[Date Prev][Date Next][Thread Prev][Thread Next][Date Index][Thread Index]
bug#36508: GDM files have incorrect owner after temporarily removing ser
|
From: |
Maxime Devos |
|
Subject: |
bug#36508: GDM files have incorrect owner after temporarily removing service |
|
Date: |
Fri, 16 Apr 2021 12:42:53 +0200 |
|
User-agent: |
Evolution 3.34.2 |
On Thu, 2021-04-15 at 14:58 -0400, Mark H Weaver wrote:
> Ludovic Courtès <ludo@gnu.org> writes:
>
> > Mark H Weaver <mhw@netris.org> skribis:
> >
> > > Here's one idea: when activating a system, *never* delete users or
> > > groups if files still exist that are owned by those users/groups.
> > > Checking all filesystems would likely be too expensive, but perhaps it
> > > would be sufficient to check certain directories such as /var, /etc, and
> > > possibly the top directory of /home.
And /tmp, /media and /run/user.
> >
> > How would you determine which directories to look at though? What if we
> > miss an important one?
>
> I have another idea:
>
> Maintain historical mappings from user/group names to UIDs/GIDs, perhaps
> in some file in /etc, where entries are added but *never* automatically
> removed. When allocating UIDs/GIDs, we would avoid any UIDs/GIDs in the
> range of those mappings.
This seems rather convoluted to me. Why not reuse /etc/passwd and /etc/groups?
My suggestion:
1. *never* automatically delete users/groups from /etc/passwd, /etc/groups
(I thought that was how Guix already worked ...)

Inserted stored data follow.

(** * digiimg: similarity-gated OCR extraction over a watched directory

    A shallow embedding of [main.go].

    - The routines of Go's standard library that decide what the program
      does with its strings: [utf8.DecodeRuneInString], [unicode.IsSpace],
      [strings.Fields], [strings.Split], [strings.ToLower],
      [strings.HasSuffix].  Go strings are byte sequences: they are
      modelled as [string], whose characters are the 256 byte values.
    - The operating system, OpenCV and Tesseract, as the record [Env] of
      the answers they give.
    - [SSIM], [ValidateImage], [CompareImages],
      [ExtractTextWithEnglishAndNumbers] as functions; [float64] is the
      kernel's binary64.
    - [AnalyzeDirectory] as a state machine: the polling loop and the
      goroutines it starts move one step at a time, in the order a
      schedule gives, and leave a trace of what they do.

    The second source file differs from [main.go] in one place: it calls
    a library routine for the score where [main.go] has its own [SSIM]. *)

From Stdlib Require Import ZArith List String Ascii Bool Lia PrimFloat QArith Lqa.
From Stdlib Require Uint63.
From Stdlib Require FloatAxioms SpecFloat FloatOps.
From stdpp Require Import gmap strings.

Set Warnings "-inexact-float".
Local Open Scope Z_scope.

(* ===================================================================== *)
(** ** Package [unicode/utf8]: decoding and encoding runes               *)
(* ===================================================================== *)

Module utf8.

Definition rune := Z.

Definition RuneError : rune := 0xFFFD.
Definition RuneSelf : Z := 0x80.
Definition MaxRune : rune := 0x10FFFF.
Definition surrogateMin : rune := 0xD800.
Definition surrogateMax : rune := 0xDFFF.

Definition maskx : Z := 0x3F.
Definition mask2 : Z := 0x1F.
Definition mask3 : Z := 0x0F.
Definition mask4 : Z := 0x07.

Definition t2 : Z := 0xC0.
Definition t3 : Z := 0xE0.
Definition t4 : Z := 0xF0.
Definition tx : Z := 0x80.

Definition rune1Max : Z := 0x7F.
Definition rune2Max : Z := 0x7FF.
Definition rune3Max : Z := 0xFFFF.

Definition locb : Z := 0x80.
Definition hicb : Z := 0xBF.

(** Entries of the [first] table: the low three bits are the length of
    the sequence, the high four bits select the accept range of the
    second byte. *)
Definition xx : Z := 0xF1.
Definition as_ : Z := 0xF0.
Definition s1 : Z := 0x02.
Definition s2 : Z := 0x13.
Definition s3 : Z := 0x03.
Definition s4 : Z := 0x23.
Definition s5 : Z := 0x34.
Definition s6 : Z := 0x04.
Definition s7 : Z := 0x44.

(** The numeric value of a byte of a Go string. *)
Definition byteOf (c : ascii) : Z := Z.of_N (N_of_ascii c).

(** [byte(x)]: the conversion keeps the low eight bits. *)
Definition toByte (x : Z) : ascii := ascii_of_N (Z.to_N (x mod 256)).

(** [first[b]], the 256-entry table written by ranges. *)
Definition first (b : Z) : Z :=
  if b <? 0x80 then as_
  else if b <? 0xC2 then xx
  else if b <? 0xE0 then s1
  else if b =? 0xE0 then s2
  else if b <? 0xED then s3
  else if b =? 0xED then s4
  else if b <? 0xF0 then s3
  else if b =? 0xF0 then s5
  else if b <? 0xF4 then s6
  else if b =? 0xF4 then s7
  else xx.

(** [acceptRanges[i]] as the pair [(lo, hi)]. *)
Definition acceptRanges (i : Z) : Z * Z :=
  match i with
  | 0 => (locb, hicb)
  | 1 => (0xA0, hicb)
  | 2 => (locb, 0x9F)
  | 3 => (0x90, hicb)
  | 4 => (locb, 0x8F)
  | _ => (0, 0)
  end.

(** [utf8.DecodeRuneInString]: the first rune of [s] and its width in
    bytes.  An invalid or short encoding gives [(RuneError, 1)], the
    empty string [(RuneError, 0)]. *)
Definition DecodeRuneInString (s : string) : rune * nat :=
  match s with
  | EmptyString => (RuneError, 0%nat)
  | String c0 r0 =>
      let b0 := byteOf c0 in
      let x := first b0 in
      if as_ <=? x then
        (* mask := rune(x) << 31 >> 31: all ones for [xx], zero for [as] *)
        ((if x =? xx then RuneError else b0), 1%nat)
      else
        let sz := Z.land x 7 in
        let accept := acceptRanges (Z.shiftr x 4) in
        if Z.of_nat (String.length s) <? sz then (RuneError, 1%nat)
        else
          match r0 with
          | EmptyString => (RuneError, 1%nat)
          | String c1 r1 =>
              let b1 := byteOf c1 in
              if (b1 <? fst accept) || (snd accept <? b1) then (RuneError, 1%nat)
              else if sz <=? 2 then
                (Z.lor (Z.shiftl (Z.land b0 mask2) 6) (Z.land b1 maskx), 2%nat)
              else
                match r1 with
                | EmptyString => (RuneError, 1%nat)
                | String c2 r2 =>
                    let b2 := byteOf c2 in
                    if (b2 <? locb) || (hicb <? b2) then (RuneError, 1%nat)
                    else if sz <=? 3 then
                      (Z.lor (Z.lor (Z.shiftl (Z.land b0 mask3) 12)
                                    (Z.shiftl (Z.land b1 maskx) 6))
                             (Z.land b2 maskx), 3%nat)
                    else
                      match r2 with
                      | EmptyString => (RuneError, 1%nat)
                      | String c3 _ =>
                          let b3 := byteOf c3 in
                          if (b3 <? locb) || (hicb <? b3) then (RuneError, 1%nat)
                          else
                            (Z.lor (Z.lor (Z.lor (Z.shiftl (Z.land b0 mask4) 18)
                                                 (Z.shiftl (Z.land b1 maskx) 12))
                                          (Z.shiftl (Z.land b2 maskx) 6))
                                   (Z.land b3 maskx), 4%nat)
                      end
                end
          end
  end.

(** The three-byte encoding, shared by the [rune3Max] case and by the
    replacement of an invalid rune. *)
Definition encode3 (r : rune) : string :=
  String (toByte (Z.lor t3 (Z.shiftr r 12)))
    (String (toByte (Z.lor tx (Z.land (Z.shiftr r 6) maskx)))
       (String (toByte (Z.lor tx (Z.land r maskx))) EmptyString)).

(** [utf8.AppendRune(nil, r)]: the UTF-8 encoding of [r]; a rune out of
    range or a surrogate half is written as [RuneError]. *)
Definition EncodeRune (r : rune) : string :=
  if (0 <=? r) && (r <=? rune1Max) then String (toByte r) EmptyString
  else if (0 <=? r) && (r <=? rune2Max) then
    String (toByte (Z.lor t2 (Z.shiftr r 6)))
      (String (toByte (Z.lor tx (Z.land r maskx))) EmptyString)
  else if (r <? 0) || (MaxRune <? r) || ((surrogateMin <=? r) && (r <=? surrogateMax))
  then encode3 RuneError
  else if r <=? rune3Max then encode3 r
  else
    String (toByte (Z.lor t4 (Z.shiftr r 18)))
      (String (toByte (Z.lor tx (Z.land (Z.shiftr r 12) maskx)))
         (String (toByte (Z.lor tx (Z.land (Z.shiftr r 6) maskx)))
            (String (toByte (Z.lor tx (Z.land r maskx))) EmptyString))).

(** [for i, r := range s]: the runes of [s] in order, each decoded at
    the byte that follows the previous rune.  [skip] counts the bytes of
    the current rune that are still to be stepped over. *)
Fixpoint rangeFrom (skip : nat) (s : string) : list rune :=
  match s with
  | EmptyString => []
  | String _ rest =>
      match skip with
      | S k => rangeFrom k rest
      | O => let '(r, size) := DecodeRuneInString s in
             r :: rangeFrom (Nat.pred size) rest
      end
  end.

Definition range (s : string) : list rune := rangeFrom 0 s.

End utf8.

(* ===================================================================== *)
(** ** Package [unicode]: white space and lower case                    *)
(* ===================================================================== *)

Module unicode.

Import utf8.

Definition MaxASCII : rune := 0x7F.
Definition MaxLatin1 : rune := 0xFF.

(** The ranges of the [White_Space] table past its Latin-1 entries. *)
Definition White_Space_excludingLatin : list (rune * rune) :=
  [ (0x1680, 0x1680); (0x2000, 0x200a); (0x2028, 0x2029);
    (0x202f, 0x202f); (0x205f, 0x205f); (0x3000, 0x3000) ].

Definition isExcludingLatin (tab : list (rune * rune)) (r : rune) : bool :=
  existsb (fun lh => (fst lh <=? r) && (r <=? snd lh)) tab.

(** [unicode.IsSpace]. *)
Definition IsSpace (r : rune) : bool :=
  if (0 <=? r) && (r <=? MaxLatin1) then
    match r with
    | 0x09 | 0x0A | 0x0B | 0x0C | 0x0D | 0x20 | 0x85 | 0xA0 => true
    | _ => false
    end
  else isExcludingLatin White_Space_excludingLatin r.

(** [unicode.ToLower]. Past ASCII the answer comes from the runtime's
    [CaseRanges] table, which is not part of the program: [caseLower]
    stands for [To(LowerCase, r)]. *)
Definition ToLower (caseLower : rune -> rune) (r : rune) : rune :=
  if r <=? MaxASCII then
    if (0x41 <=? r) && (r <=? 0x5A) then r + (0x61 - 0x41) else r
  else caseLower r.

End unicode.

(* ===================================================================== *)
(** ** Package [strings]                                                 *)
(* ===================================================================== *)

Module strings.

Import utf8.

(** [len(s)] is [String.length s]; [s + string(c)]: *)
Definition snoc (s : string) (c : ascii) : string := s +:+ String c EmptyString.

(** The field under construction while scanning: [None] between fields
    (Go's [start < 0]), [Some w] inside one, [w] being [s[start:i]]. *)
Definition push (cur : option string) (c : ascii) : option string :=
  Some (snoc (default EmptyString cur) c).

Definition flush (cur : option string) : list string :=
  match cur with Some w => [w] | None => [] end.

(** [asciiSpace[c] != 0]. *)
Definition asciiSpace (c : ascii) : bool :=
  match byteOf c with
  | 0x09 | 0x0A | 0x0B | 0x0C | 0x0D | 0x20 => true
  | _ => false
  end.

(** [setBits]: the bitwise or of all the bytes of [s]. *)
Fixpoint setBits (s : string) : Z :=
  match s with
  | EmptyString => 0
  | String c rest => Z.lor (byteOf c) (setBits rest)
  end.

(** [strings.FieldsFunc(s, f)] from a position inside [s]: the maximal
    runs of runes that do not satisfy [f]. *)
Fixpoint fieldsFuncFrom (f : rune -> bool) (skip : nat) (cur : option string)
    (s : string) : list string :=
  match s with
  | EmptyString => flush cur
  | String c rest =>
      match skip with
      | S k =>
          (* a later byte of the rune decoded before: in the field iff that rune is *)
          fieldsFuncFrom f k (match cur with Some _ => push cur c | None => None end) rest
      | O =>
          let '(r, size) := DecodeRuneInString s in
          if f r then flush cur ++ fieldsFuncFrom f (Nat.pred size) None rest
          else fieldsFuncFrom f (Nat.pred size) (push cur c) rest
      end
  end.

2. as users and groups appearing in /etc/passwd and /etc/groups, but not
in the operating system configuration can be confusing, change the comment
string of these users and groups, to something like
"account removed"
Add a group 'user-graveyard' for (3), and move these 'pseudo-removed' users
to the 'user-graveyard' group.
3. Don't forget to remove graveyard users from all groups (except
user-graveyard),
make sure the graveyard users can't log in anymore ... (Perhaps add a rule to
the SSH and PAM configuration that forbids logging in to graveyard accounts,
by checking whether the user is in the 'user-graveyard' group?)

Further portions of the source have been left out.